La plupart du temps, s’inscrivant dans une logique territoriale, le collectif aime à casser les codes, bousculer les cadres institutionnels comme les cloisonnements stylistiques. En opposition avec une industrie musicale qui s’obstine à promouvoir « la » vedette, le collectif revendique d’une voix à la fois plurielle et singulière le droit de défricher de nouveaux territoires, d’interroger la forme actuelle du concert et d’inventer un nouveau type de compagnonnage, une aventure communautaire plus ou moins provisoire ou projetée sur la longue durée. Ne l’oublions pas, c’est souvent aussi pour une question de survie individuelle (économique autant qu’artistique) que le musicien isolé choisit de rejoindre les rangs d’un collectif. Pour y trouver entraide et stimulation, réconfort et avenir. Pour y expérimenter une autre façon de résister à plusieurs contre le conformisme et le formatage musical dominant.

Les objectifs du collectif sont aussi multiples que variés : améliorer la visibilité et la diffusion des projets imaginés en commun, faciliter les circulation des musiciens dans leur région mais aussi sur le territoire national, se doter d’une structure de production phonographique indépendante, développer des partenariats forts avec les institutions culturelles, faciliter l’accès aux aides des sociétés civiles, mécénats, fonds d’aides, enfin mutualiser leurs moyens pour se doter de l’aide d’un administrateur, d’un chargé de production ou de communication.

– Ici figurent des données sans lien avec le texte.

Lemma fold_closer_min location values absdist :
  getXAspect location = 0 ->
  - 2 ^ 31 <= getX location < 2 ^ 31 ->
  - 2 ^ 31 <= getY location < 2 ^ 31 ->
  (forall v, In v values -> Spec.squaredDistance ZCurve_decode location v < 2 ^ 64) ->
  fold_left (Spec.closer ZCurve_decode location) values absdist
  = fold_left Z.min (map (Spec.squaredDistance ZCurve_decode location) values) absdist.
Proof.
  intros Ha Hx Hy. revert absdist.
  induction values as [|v values IH]; intros absdist Hall; simpl; [reflexivity|].
  rewrite closer_planar; auto; [|apply Hall; now left].
  apply IH. intros w Hw. apply Hall. now right.
Qed.

Lemma fold_min_le (l : list Z) (a : Z) : fold_left Z.min l a <= a.
Proof.
  revert a; induction l as [|x l IH]; intros a; simpl; [lia|].
  specialize (IH (Z.min a x)). lia.
Qed.

Lemma fold_min_sqrt (l : list Z) (a : Z) :
  Z.sqrt (fold_left Z.min l a) = fold_left Z.min (map Z.sqrt l) (Z.sqrt a).
Proof.
  revert a; induction l as [|x l IH]; intros a; simpl; [reflexivity|].
  rewrite IH. f_equal.
  destruct (Z.le_ge_cases a x) as [H|H].
  - rewrite Z.min_l by assumption. rewrite Z.min_l; [reflexivity|].
    now apply Z.sqrt_le_mono.
  - rewrite Z.min_r by lia. rewrite Z.min_r; [reflexivity|].
    apply Z.sqrt_le_mono. lia.
Qed.

Lemma fold_min_absorb (l : list Z) (x a : Z) :
  x <= a -> fold_left Z.min l (Z.min a x) = fold_left Z.min l x.
Proof. intros H. now rewrite Z.min_r. Qed.

(** The accumulator after the loop, when at least one position is
    nearer than the initial value. *)
Lemma fold_min_from_max (l : list Z) (a : Z) :
  l <> [] -> (forall x, In x l -> x <= a) ->
  fold_left Z.min l a = Spec.minimum a l.
Proof.
  intros Hne Hall. destruct l as [|x l]; [contradiction|]. simpl.
  rewrite Z.min_r; [reflexivity|]. apply Hall. now left.
Qed.


Lemma fold_min_ge (l : list Z) (a b : Z) :
  b <= a -> (forall x, In x l -> b <= x) -> b <= fold_left Z.min l a.
Proof.
  revert a; induction l as [|x l IH]; intros a Ha Hall; simpl; [exact Ha|].
  apply IH.
  - specialize (Hall x (or_introl eq_refl)). lia.
  - intros y Hy. apply Hall. now right.
Qed.

(** *** insertField: when the field is forced empty and when it is not *)

Lemma location_given (s : string) :
  s <> EmptyString -> (0 <? Z.of_nat (String.length s)) = true.
Proof. destruct s; [contradiction|]. intros _. apply Z.ltb_lt. simpl. lia. Qed.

En vingt ans, tous les observateurs de la scène française du jazz ont pu constater que le niveau des musiciens n’a cessé de s’élever. Comme leur nombre, aussi. Sur son blog Jean-Jacques Birgé a trouvé une appellation pour désigner ces touche-à-tout rieurs et baroudeurs, ces nouveaux improvisateurs sans œillères ni frontières qui pendant leur apprentissage (le plus souvent dans les conservatoires, voire au CNSM de Paris) ont su digérer le bop, le free, le rock, la pop, la techno, mais aussi les musiques traditionnelles ou contemporaines, mondiales ou électroniques :  les « affranchis » : « Ce sont des virtuoses très érudits qui composent, improvisent et ont un sens aigu du « faire ensemble » alors que le milieu plus traditionnel du jazz pousse à l’individualisation des parcours artistiques.” Grâce à certains aînés qui ont su préparer le terrain pour permettre leur envol aujourd’hui, ces jeunes jazzmen ont choisi de ne plus être dans une concurrence sauvage, mais dans une solidarité fraternelle. Pour mieux forcer les portes qu’on croyait closes et ouvrir de nouveaux espaces de liberté.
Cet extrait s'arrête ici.